Occasionally, a new technique is developed that forever changes the landscape of a particular subspecialty. For retinal surgery, it was vitrectomy. For cataract surgery, it was phacoemulsification. And for corneal surgery, it can be convincingly argued that Descemet’s stripping automated endothelial keratoplasty (DSAEK) serves that role. DSAEK offers the patient faster visual rehabilitation than penetrating keratoplasty, with limited astigmatism and postoperative complications. Within the 15 years since Gerrit Melles first developed posterior lamellar keratoplasty, DSAEK has come to account for nearly half of all corneal grafts performed in the US. When considered together, bullous keratopathy and Fuchs’ endothelial dystrophy currently form the largest indication for corneal transplantation.
Indeed, over the period 2005 to 2008, the Eye Bank Association of America reported a massive increase in the number of endothelial transplants from around 1,400 to over 17,000, while the number of penetrating keratoplasties has decreased from nearly 46,000 to less than 33,000 over the same period. This point has not been lost on the editors of a new text by Jaypee Highlights entitled “Descemet’s Stripping Automated Endothelial Keratoplasty: Different Strokes.” Drs D Cassidy, N Sharma, V Jhanji and R Vajpayee have compiled a thorough guide to the procedure.
The text is divided into five sections that proceed chronologically and with increasing complexity from beginning to end. Section 1, “Evolution, Indications, Preoperative Evaluation and Eye Banking” begins with the history of corneal transplantation, which started in 1905 when the Czech Eduard Zirm performed the world’s first successful human corneal transplant.

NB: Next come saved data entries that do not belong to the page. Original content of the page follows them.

Lemma country_code_removed_everywhere : forall ps,
  Forall (fun p => ~ In 43%N p) ps ->
  replace (lit "+30") [] (concat (map (fun p => lit "+30" ++ p) ps))
  = concat ps.
Proof.
  induction 1 as [|p ps Hp _ IH]; [reflexivity|].
  cbn [map concat]. rewrite <- app_assoc.
  rewrite (@replace_scan (lit "+30")) by discriminate.
  rewrite scan_match;
    [| discriminate
     | unfold literal_matcher; rewrite starts_with_app; reflexivity].
  rewrite <- (@replace_scan (lit "+30")) by discriminate.
  rewrite (@country_code_kept_text p _ Hp), IH. reflexivity.
Qed.

(** Replacing a literal is the substitution of every occurrence. *)
Lemma replace_substituted old new s r :
  old <> [] ->
  substituted (eq old) new s r <-> r = replace old new s.
Proof.
  intros Hne. rewrite (@replace_scan old new s Hne).
  assert (Hc : forall b rest, old = b ->
                 b <> [] /\ literal_matcher old (b ++ rest) = Some (length b)).
  { intros b rest <-. split; [exact Hne|].
    unfold literal_matcher. rewrite starts_with_app. reflexivity. }
  assert (Hs : forall t n, literal_matcher old t = Some n ->
                 match_starts (eq old) t).
  { intros t n H. unfold literal_matcher in H.
    destruct (starts_with old t) eqn:E; [|discriminate].
    destruct (starts_with_inv _ _ E) as [rest ->].
    exists old, rest. split; reflexivity. }
  split.
  - apply (@substituted_scan (literal_matcher old) (eq old) new Hc Hs).
  - intros ->. apply (@scan_substituted (literal_matcher old) (eq old) new Hc Hs).
Qed.

(** The telephone parameter is the clean-up of the escaped text of the
    value. *)
Lemma parameter_value_telephone unicode_isdigit str_of_dict org_details value text :
  lookup_value org_details TEMPLATE_CONTACT_POINT_TELEPHONE = Ok value ->
  value_text str_of_dict value = Ok (Some text) ->
  parameter_value unicode_isdigit str_of_dict org_details
                  TEMPLATE_CONTACT_POINT_TELEPHONE
  = Ok (Some (clean_telephone unicode_isdigit (escape text))).
Proof.
  intros Hl Ht. unfold parameter_value. rewrite Hl. cbn [bind].
  destruct (pystr_eq_dec TEMPLATE_CONTACT_POINT_TELEPHONE
                         TEMPLATE_CONTACT_POINT_TELEPHONE) as [_|Hn];
    [|congruence].
  destruct value as [| | | |]; cbn [value_text] in Ht.
  all: try (injection Ht as <-; reflexivity).
  all: try discriminate.
  destruct (join_items _) as [joined|e]; cbn [bind] in *;
    [injection Ht as <-; reflexivity | discriminate].
Qed.

(** C5 fails as stated: a "+30" that is not leading is removed too. *)
Lemma inner_country_code_is_removed :
  clean_telephone no_digit (lit "210+3055") = lit "21055" /\
  spec_clean_telephone no_digit (lit "210+3055") = lit "210" /\
  clean_telephone no_digit (lit "210+3055")
  <> spec_clean_telephone no_digit (lit "210+3055") /\
  parameter_value no_digit no_repr (telephone_details "210+3055")
                  TEMPLATE_CONTACT_POINT_TELEPHONE
  = Ok (Some (lit "21055")).
Proof.
  split; [vm_compute; reflexivity|].
  split; [vm_compute; reflexivity|].
  split; [vm_compute; discriminate|].
  vm_compute. reflexivity.
Qed.

(** C5, amended.  Whatever the telephone value, its text (the list join or
    [str(value)], then the escape) is cleaned by dropping every space,
    removing every occurrence of "+30" read from left to right (wherever
    it is), then cutting at the first character that is not a digit: the
    parameter is the longest prefix of digits of what the first two steps
    leave.  The telephone "+30 21 0123 4567ext2" gives "2101234567". *)
Theorem telephone_parameter_is_cleaned :
  forall (unicode_isdigit : N -> bool)
         (str_of_dict : list (pystr * pyval) -> pystr)
         (org_details : dict pyval) (value : pyval) (text : pystr),
    lookup_value org_details TEMPLATE_CONTACT_POINT_TELEPHONE = Ok value ->
    value_text str_of_dict value = Ok (Some text) ->
    (exists cleaned without_code rest,
        parameter_value unicode_isdigit str_of_dict org_details
                        TEMPLATE_CONTACT_POINT_TELEPHONE
        = Ok (Some cleaned) /\
        substituted (eq (lit "+30")) [] (filter not_space (escape text))
                    without_code /\
        (forall other,
            substituted (eq (lit "+30")) [] (filter not_space (escape text)) other ->
            other = without_code) /\
        without_code = cleaned ++ rest /\
        Forall (fun c => isdigit unicode_isdigit c = true) cleaned /\
        (forall c r, rest = c :: r -> isdigit unicode_isdigit c = false)) /\
    parameter_value unicode_isdigit str_of_dict
                    (telephone_details "+30 21 0123 4567ext2")
                    TEMPLATE_CONTACT_POINT_TELEPHONE
    = Ok (Some (lit "2101234567")).
Proof.
  intros u sd d value text Hl Ht. split; [|vm_compute; reflexivity].
  rewrite (@parameter_value_telephone u sd d value text Hl Ht).
  unfold clean_telephone. rewrite replace_space.
  destruct (take_while_spec (isdigit u)
              (replace (lit "+30") [] (filter not_space (escape text))))
    as (rest & E & Hall & Hrest).
  exists (take_while (isdigit u)
            (replace (lit "+30") [] (filter not_space (escape text)))),
         (replace (lit "+30") [] (filter not_space (escape text))), rest.
  split; [reflexivity|].
  split; [apply replace_substituted; [discriminate|reflexivity]|].
  split; [intros other H; apply replace_substituted in H;
          [exact H|discriminate]|].
  repeat split; assumption.
Qed.

Lemma telephone_parameter_is_cleaned_witness :
  (exists cleaned without_code rest,
      parameter_value no_digit no_repr (telephone_details "2 10+30 55x")
                      TEMPLATE_CONTACT_POINT_TELEPHONE
      = Ok (Some cleaned) /\
      substituted (eq (lit "+30")) []
                  (filter not_space (escape (lit "2 10+30 55x"))) without_code /\
      (forall other,
          substituted (eq (lit "+30")) []
                      (filter not_space (escape (lit "2 10+30 55x"))) other ->
          other = without_code) /\
      without_code = cleaned ++ rest /\
      Forall (fun c => isdigit no_digit c = true) cleaned /\
      (forall c r, rest = c :: r -> isdigit no_digit c = false)) /\
  parameter_value no_digit no_repr (telephone_details "+30 21 0123 4567ext2")
                  TEMPLATE_CONTACT_POINT_TELEPHONE
  = Ok (Some (lit "2101234567")).
Proof.
  apply (@telephone_parameter_is_cleaned no_digit no_repr
           (telephone_details "2 10+30 55x") (PStr (lit "2 10+30 55x"))
           (lit "2 10+30 55x")).
  - vm_compute. reflexivity.
  - reflexivity.
Defined.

What this first section makes clear, however, is that despite the authors’ assertion that DSAEK is an “easy-toperform, safe, effective and reproducible technique,” the (contra)-indications are of crucial importance, and a detailed preoperative examination is essential.
Section 2, “Surgical Techniques and Modifications,” discusses the standard procedure, the instruments needed and the various modifications implemented in particular situations. Chapter 8 is a particularly interesting starting point for the surgeon interested in a proper explanation of the entire procedure. Surgical photographs illustrate every step, including donor preparation. The section continues with discussions of the hitch suture technique; sutureless DSAEK using the Busin Glide; the Tan EndoGlide technique; the Sheet Glide; and ultra-thin DSAEK, which might result in better visual outcomes than standard DSAEK.

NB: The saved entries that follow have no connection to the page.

(** * HeroService: an in-memory hero store

    A shallow embedding of [src/app/domain/models/hero.model.ts] and
    [src/app/infrastructure/services/hero.service.ts], and the properties of
    the store that the specification states.

    Modelling choices.
    - A JavaScript string is a [string]: a sequence of code units, here the
      code units 0..255 (Latin-1).  [toLowerCase], [trim], [includes] and
      [slice] are written out on that range.
    - A value held by a property is a [JsValue]: [undefined], [null], a
      boolean, an integer number, a string or a [Date] (its time value, the
      milliseconds since the epoch).  Other objects are not values of the
      model.
    - A hero of the collection is the object as it is at run time: each of
      its four properties holds a [JsValue], whatever the interface [Hero]
      declares, and [others] holds the properties under any other name.
    - The patch of [update] is the object as it is at run time too: each
      property is absent ([None]) or present with a value, [undefined]
      included, and the patch may carry [id], [createdAt] and properties
      under other names, as the open interface [UpdateHeroDto] admits.
    - [create] reads its request by field ([dto.name], [dto.description]), so
      a request is the two declared fields.
    - The private signal [heroesSignal] is the state of a small state monad;
      every method of the service is a computation in it.
    - An [Observable] is the single notification it delivers: a value
      ([of(v)], written [of_ v]) or an error ([throwError]).  The [delay]
      operator only defers the delivery and is not modelled.  A call that
      throws instead of returning is a [throwTypeError] completion.
    - [Date.now()], [Math.random().toString(36)] and [new Date()] are read
      from the host; the three readings of one [create] call are its [Host]
      argument. *)

From Stdlib Require Import ZArith List Bool Ascii String Lia.
From Stdlib Require Import Numbers.DecimalString Numbers.DecimalPos Numbers.DecimalZ.
Import ListNotations.

Local Open Scope string_scope.
Local Open Scope list_scope.

(* ================================================================== *)
(** ** String primitives of the host language *)

Module JsString.

(** Code units that [String.prototype.trim] strips: TAB, LF, VT, FF, CR,
    SPACE and NO-BREAK SPACE. *)
Definition isWhiteSpace (c : ascii) : bool :=
  let n := nat_of_ascii c in
  (((9 <=? n) && (n <=? 13)) || (n =? 32) || (n =? 160))%nat.

(** Code units with a lower-case partner 32 places up: A-Z, and the Latin-1
    capitals U+00C0..U+00DE without the multiplication sign U+00D7. *)
Definition isUpper (c : ascii) : bool :=
  let n := nat_of_ascii c in
  (((65 <=? n) && (n <=? 90)) ||
   ((192 <=? n) && (n <=? 222) && negb (n =? 215)))%nat.

Definition lowerChar (c : ascii) : ascii :=
  if isUpper c then ascii_of_nat (nat_of_ascii c + 32) else c.

Fixpoint toLowerCase (s : string) : string :=
  match s with
  | EmptyString => EmptyString
  | String c s' => String (lowerChar c) (toLowerCase s')
  end.

Fixpoint trimStart (s : string) : string :=
  match s with
  | EmptyString => EmptyString
  | String c s' => if isWhiteSpace c then trimStart s' else s
  end.

Fixpoint trimEnd (s : string) : string :=
  match s with
  | EmptyString => EmptyString
  | String c s' =>
      match trimEnd s' with
      | EmptyString => if isWhiteSpace c then EmptyString else String c EmptyString
      | r => String c r
      end
  end.

Definition trim (s : string) : string := trimEnd (trimStart s).

(** [s.includes(t)]: [t] occurs in [s] at some position. *)
Fixpoint includes (s t : string) : bool :=
  prefix t s ||
  match s with
  | EmptyString => false
  | String _ s' => includes s' t
  end.

(** [s.slice(b, e)] for non-negative [b] and [e]. *)
Definition slice (b e : nat) (s : string) : string := substring b (e - b) s.

(** [!s] on a string: true exactly on the empty string. *)
Definition falsy (s : string) : bool :=
  match s with
  | EmptyString => true
  | String _ _ => false
  end.

(** [String(n)] (a template literal's conversion) of an integer. *)
Definition ofInt (n : Z) : string := NilZero.string_of_int (Z.to_int n).

(** What "contains as a substring" means. *)
Definition Substring (t s : string) : Prop := exists a b, s = (a ++ t ++ b)%string.

End JsString.

(* ================================================================== *)
(** ** Dates *)

Module JsDate.

Local Open Scope Z_scope.

(** Days from 1970-01-01 to the civil date [y]-[m]-[d]. *)
Definition daysFromCivil (y m d : Z) : Z :=
  let y' := if m <=? 2 then y - 1 else y in
  let era := y' / 400 in
  let yoe := y' - era * 400 in
  let mp := (m + 9) mod 12 in
  let doy := (153 * mp + 2) / 5 + d - 1 in
  let doe := yoe * 365 + yoe / 4 - yoe / 100 + doy in
  era * 146097 + doe - 719468.

Definition msPerDay : Z := 86400000.

(** [new Date('YYYY-MM-DD')]: a date-only form is midnight UTC. *)
Definition ofYMD (y m d : Z) : Z := daysFromCivil y m d * msPerDay.

End JsDate.

(* ================================================================== *)
(** ** Values *)

Inductive JsValue : Type :=
| VUndefined
| VNull
| VBoolean (b : bool)
| VNumber (n : Z)
| VString (s : string)
| VDate (time : Z).

(** [v === s] for a string [s]: true exactly when [v] is that string. *)
Definition strictEquals (v : JsValue) (s : string) : bool :=
  match v with
  | VString x => (x =? s)%string
  | _ => false
  end.

(** What reading an optional string field gives: the string or [undefined]. *)
Definition ofOptional (o : option string) : JsValue :=
  match o with
  | Some s => VString s
  | None => VUndefined
  end.

(** The result of an expression that may throw a [TypeError]. *)
Inductive Completion (A : Type) : Type :=
| normal (value : A)
| throwTypeError.

Arguments normal {A} value.
Arguments throwTypeError {A}.

(* ================================================================== *)
(** ** Domain model (hero.model.ts) *)

(** A hero object.  [others] lists the properties under names other than
    the four, the most recently assigned first; the value of such a property
    is the first one listed under its name. *)
Record Hero : Type := mkHero
  { id : JsValue;
    name : JsValue;
    description : JsValue;
    createdAt : JsValue;
    others : list (string * JsValue) }.

Record CreateHeroDto : Type := mkCreateHeroDto
  { c_name : string;
    c_description : option string }.

(** The own properties of a patch: [None] is a property that is absent,
    [Some v] one that is present with the value [v]. *)
Record UpdateHeroDto : Type := mkUpdateHeroDto
  { u_name : option JsValue;
    u_description : option JsValue;
    u_id : option JsValue;
    u_createdAt : option JsValue;
    u_others : list (string * JsValue) }.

Once the basic procedure and its common variants have been mastered, the reader can progress to Section 3, “DSAEK in Special Situations.” These include a DSAEK triple procedure as well as DSAEK in aphakic eyes, in eyes with intraoperative floppy iris syndrome (IFIS), in glaucomatous eyes, in paediatric eyes and in eyes that have suffered failed grafts.
Section 4, “Outcomes & Complications of DSAEK” describes what the surgeon can expect if the procedure has been performed correctly, as well as what to do when it hasn’t. Chapter 24 covers intraoperative complications such as perforation of the donor cornea by the microkeratome blade and iris prolapse through the corneoscleral tunnel. Chapter 25 covers the most common postoperative complication, early graft dislocation, among others.
The last section delineates the future of endothelial keratoplasty, including DMEK. This book is most appropriate for cornea fellows who are learning to perform DSAEK, as well as residents during their cornea rotation. General ophthalmologists, who might see patients with endothelial disease who need a referral to a cornea specialist or who present with postoperative complications, will also benefit from having access to this text.